ISPIA presents Brian LaMacchia as part of its Distinguished Lecture Series
Fifteen years after the "crypto wars" ended, the Snowden disclosures of pervasive surveillance have led our industry to broadly deploy end-to-end encryption to protect customer data in transit and at rest. In the United States, FBI Director James Comey and others in law enforcement have been vocal about concerns that end-to-end encryption, especially in consumer devices like cellphones, would cause law enforcement to “go dark.” While the Obama Administration has declared that – for now – they would not seek legislation to mandate encryption bypass mechanisms for lawful access, law enforcement is still pushing for either voluntary or – as in the recent case involving Apple – compelled “cooperation" by industry to bypass technical security and encryption mechanisms.
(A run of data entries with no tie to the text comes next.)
(** A molecule that the loop appends stands in the input at a position
    before which no element has its string, and its string was not in the
    set the loop started with. *)
Lemma sanitize_loop_first (l : list (option mol)) :
  forall (new : list mol) (set printed : list string) (m : mol),
  In m (fst (sanitize_loop to_smiles l new set printed)) ->
  In m new \/
  (forall s, to_smiles m = Smiles s ->
     exists before after,
       l = before ++ Some m :: after /\
       ~ In s (flat_map (smiles_of to_smiles) before) /\ ~ In s set).
Proof.
  induction l as [|[m0|] l IH]; intros new set printed m.
  - cbn. auto.
  - cbn [sanitize_loop].
    destruct (to_smiles m0) as [s0| |] eqn:E0.
    + destruct (existsb (String.eqb s0) set) eqn:Es.
      * intros Hin. destruct (IH _ _ _ _ Hin) as [Hnew|Hfirst]; [now left|].
        right. intros s Hs. destruct (Hfirst s Hs) as (before & after & -> & Hb & Hset).
        exists (Some m0 :: before), after. split; [reflexivity|]. split; [|exact Hset].
        cbn [flat_map smiles_of]. rewrite E0. cbn [app]. intros [->|Hin'].
        -- apply Hset. now apply existsb_eqb_in.
        -- now apply Hb.
      * intros Hin. destruct (IH _ _ _ _ Hin) as [Hnew|Hfirst].
        -- apply in_app_or in Hnew. destruct Hnew as [Hnew|[->|[]]]; [now left|].
           right. intros s Hs. rewrite E0 in Hs. injection Hs as <-.
           exists [], l. split; [reflexivity|]. split; [intros []|].
           intros Hset. apply existsb_eqb_in in Hset. congruence.
        -- right. intros s Hs.
           destruct (Hfirst s Hs) as (before & after & -> & Hb & Hset).
           exists (Some m0 :: before), after. split; [reflexivity|].
           split.
           ++ cbn [flat_map smiles_of]. rewrite E0. cbn [app]. intros [->|Hin'].
              ** apply Hset. apply in_or_app. right. now left.
              ** now apply Hb.
           ++ intros Hin'. apply Hset. apply in_or_app. now left.
    + intros Hin. destruct (IH _ _ _ _ Hin) as [Hnew|Hfirst]; [now left|].
      right. intros s Hs. destruct (Hfirst s Hs) as (before & after & -> & Hb & Hset).
      exists (Some m0 :: before), after. split; [reflexivity|]. split; [|exact Hset].
      cbn [flat_map smiles_of]. rewrite E0. exact Hb.
    + intros Hin. destruct (IH _ _ _ _ Hin) as [Hnew|Hfirst]; [now left|].
      right. intros s Hs. destruct (Hfirst s Hs) as (before & after & -> & Hb & Hset).
      exists (Some m0 :: before), after. split; [reflexivity|]. split; [|exact Hset].
      cbn [flat_map smiles_of]. rewrite E0. exact Hb.
  - cbn [sanitize_loop].
    intros Hin. destruct (IH _ _ _ _ Hin) as [Hnew|Hfirst]; [now left|].
    right. intros s Hs. destruct (Hfirst s Hs) as (before & after & -> & Hb & Hset).
    exists (None :: before), after. split; [reflexivity|]. split; [|exact Hset].
    exact Hb.
Qed.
This talk gives an overview of these policy issues, places them in historical context and discusses how potential outcomes could impact the design and deployment of future secure systems.
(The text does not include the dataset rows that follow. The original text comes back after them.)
(** C4: a statistics recompute, [updateStat], writes no field and issues the
    four count queries for the selected category as one zip.  When the four
    answers arrive, in whatever order, the three first are buffered and
    write nothing, and the fourth runs the subscriber once: the four fields
    become the four values, each in its own field, and the zip is over.  And
    in any one step of the event loop, whatever else waits, the four
    statistics fields either all keep their values or the step is the answer
    that completes one such zip and all four are written from it. *)
Theorem C4_statistics_joined_and_atomic (localeCompare : string -> string -> Z)
    (s : Sys) (e : Event) (t t' : Sys)
    (Hwfs : wf s)
    (Hwf : wf t)
    (Hstep : step localeCompare e t = Some t') :
  updateStat s =
    mkSys (app s)
      (pending s ++ [Zip (statSources (selectedCategory (app s)) None None None None)])
  /\ wf (updateStat s)
  /\ (forall (k1 k2 k3 k4 : nat) (v : nat -> Z),
        (k1 < 4)%nat -> (k2 < 4)%nat -> (k3 < 4)%nat -> (k4 < 4)%nat ->
        k1 ≠ k2 -> k1 ≠ k3 -> k1 ≠ k4 -> k2 ≠ k3 -> k2 ≠ k4 -> k3 ≠ k4 ->
        exists s1 s2 s3 s4,
          deliver localeCompare (length (pending s)) k1 (Next (VCount (v k1)))
                  (updateStat s) = Some s1
          /\ app s1 = app s
          /\ deliver localeCompare (length (pending s)) k2 (Next (VCount (v k2))) s1
             = Some s2
          /\ app s2 = app s
          /\ deliver localeCompare (length (pending s)) k3 (Next (VCount (v k3))) s2
             = Some s3
          /\ app s3 = app s
          /\ deliver localeCompare (length (pending s)) k4 (Next (VCount (v k4))) s3
             = Some s4
          /\ app s4 = publishStat [v 0%nat; v 1%nat; v 2%nat; v 3%nat] (app s)
          /\ stat (app s4) =
               (Some (v 0%nat), Some (v 1%nat), Some (v 2%nat), Some (v 3%nat))
          /\ pending s4 = pending s)
  /\ wf t'
  /\ (stat (app t') = stat (app t)
      \/ exists i k n q sources c v0 v1 v2 v3,
           e = Answer i k (Next (VCount n))
           /\ pending t !! i = Some (Zip sources)
           /\ sources !! k = Some (q, None)
           /\ <[k := (q, Some n)]> sources =
                statSources c (Some v0) (Some v1) (Some v2) (Some v3)
           /\ stat (app t') = (Some v0, Some v1, Some v2, Some v3)
           /\ pending t' = delete i (pending t)).
Proof.
  split; [reflexivity |].
  split; [exact (wf_updateStat _ Hwfs) |].
  split.
  { intros k1 k2 k3 k4 v H1 H2 H3 H4 H12 H13 H14 H23 H24 H34.
    rewrite updateStat_eq.
    destruct k1 as [| [| [| [| k1]]]]; try lia;
      destruct k2 as [| [| [| [| k2]]]]; try lia;
      destruct k3 as [| [| [| [| k3]]]]; try lia;
      destruct k4 as [| [| [| [| k4]]]]; try lia;
      eexists _, _, _, _;
      (split; [erewrite deliver_last_zip by reflexivity; reflexivity |]);
      (split; [reflexivity |]);
      (split; [erewrite deliver_last_zip by reflexivity; reflexivity |]);
      (split; [reflexivity |]);
      (split; [erewrite deliver_last_zip by reflexivity; reflexivity |]);
      (split; [reflexivity |]);
      (split; [erewrite deliver_last_zip by reflexivity; reflexivity |]);
      repeat split. }
  split; [exact (wf_step _ _ _ _ Hwf Hstep) |].
  destruct e; simpl in Hstep;
    try (injection Hstep as <-; left; reflexivity).
  - injection Hstep as <-. left. unfold onSelectCategory.
    destruct (isMobile _); reflexivity.
  - unfold deliver in Hstep.
    destruct (pending t !! i) as [[q sub | sources] |] eqn:Hp; [| | discriminate].
    + left. destruct k; [| discriminate]. destruct r as [v |].
      * apply run_stat in Hstep. exact Hstep.
      * injection Hstep as <-. reflexivity.
    + destruct (sources !! k) as [[q [b |]] |] eqn:Hk; try discriminate.
      destruct r as [[] |]; try discriminate.
      * pose proof (Forall_lookup_1 _ _ _ _ Hwf Hp) as (c & b0 & b1 & b2 & b3 & ->).
        destruct (statSources_insert c b0 b1 b2 b3 k q n Hk)
          as (b0' & b1' & b2' & b3' & Hins).
        rewrite Hins in Hstep.
        destruct (zipReady _) as [array |] eqn:Hz; injection Hstep as <-.
        -- right.
           apply statSources_ready in Hz as (v0 & v1 & v2 & v3 & -> & -> & -> & -> & ->).
           exists i, k, n, q, (statSources c b0 b1 b2 b3), c, v0, v1, v2, v3.
           repeat split; assumption.
        -- left. reflexivity.
      * injection Hstep as <-. left. reflexivity.
Qed.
Brian LaMacchia is the Director of the Security & Cryptography group within Microsoft Research (MSR) where his team conducts basic and applied research and advanced development. Brian is also a founding member of the Microsoft Cryptography Review Board and consults on security and cryptography architectures, protocols and implementations across the company. Before moving into MSR in 2009, Brian was the Architect for cryptography in Windows Security, Development Lead for .NET Framework Security and Program Manager for core cryptography in Windows 2000. Prior to joining Microsoft, Brian was a member of the Public Policy Research Group at AT&T Labs—Research. In addition to his responsibilities at Microsoft, Brian is an Adjunct Associate Professor in the School of Informatics and Computing at Indiana University-Bloomington and an Affiliate Faculty member of the Department of Computer Science and Engineering at the University of Washington. Brian also currently serves as President of the Board of Directors of the Seattle International Film Festival (SIFF) and, as General Chair of Crypto 2016, an ex officio member of the Board of Directors of the International Association for Cryptologic Research (IACR). Brian received S.B., S.M., and Ph.D. degrees in Electrical Engineering and Computer Science from MIT in 1990, 1991, and 1996, respectively.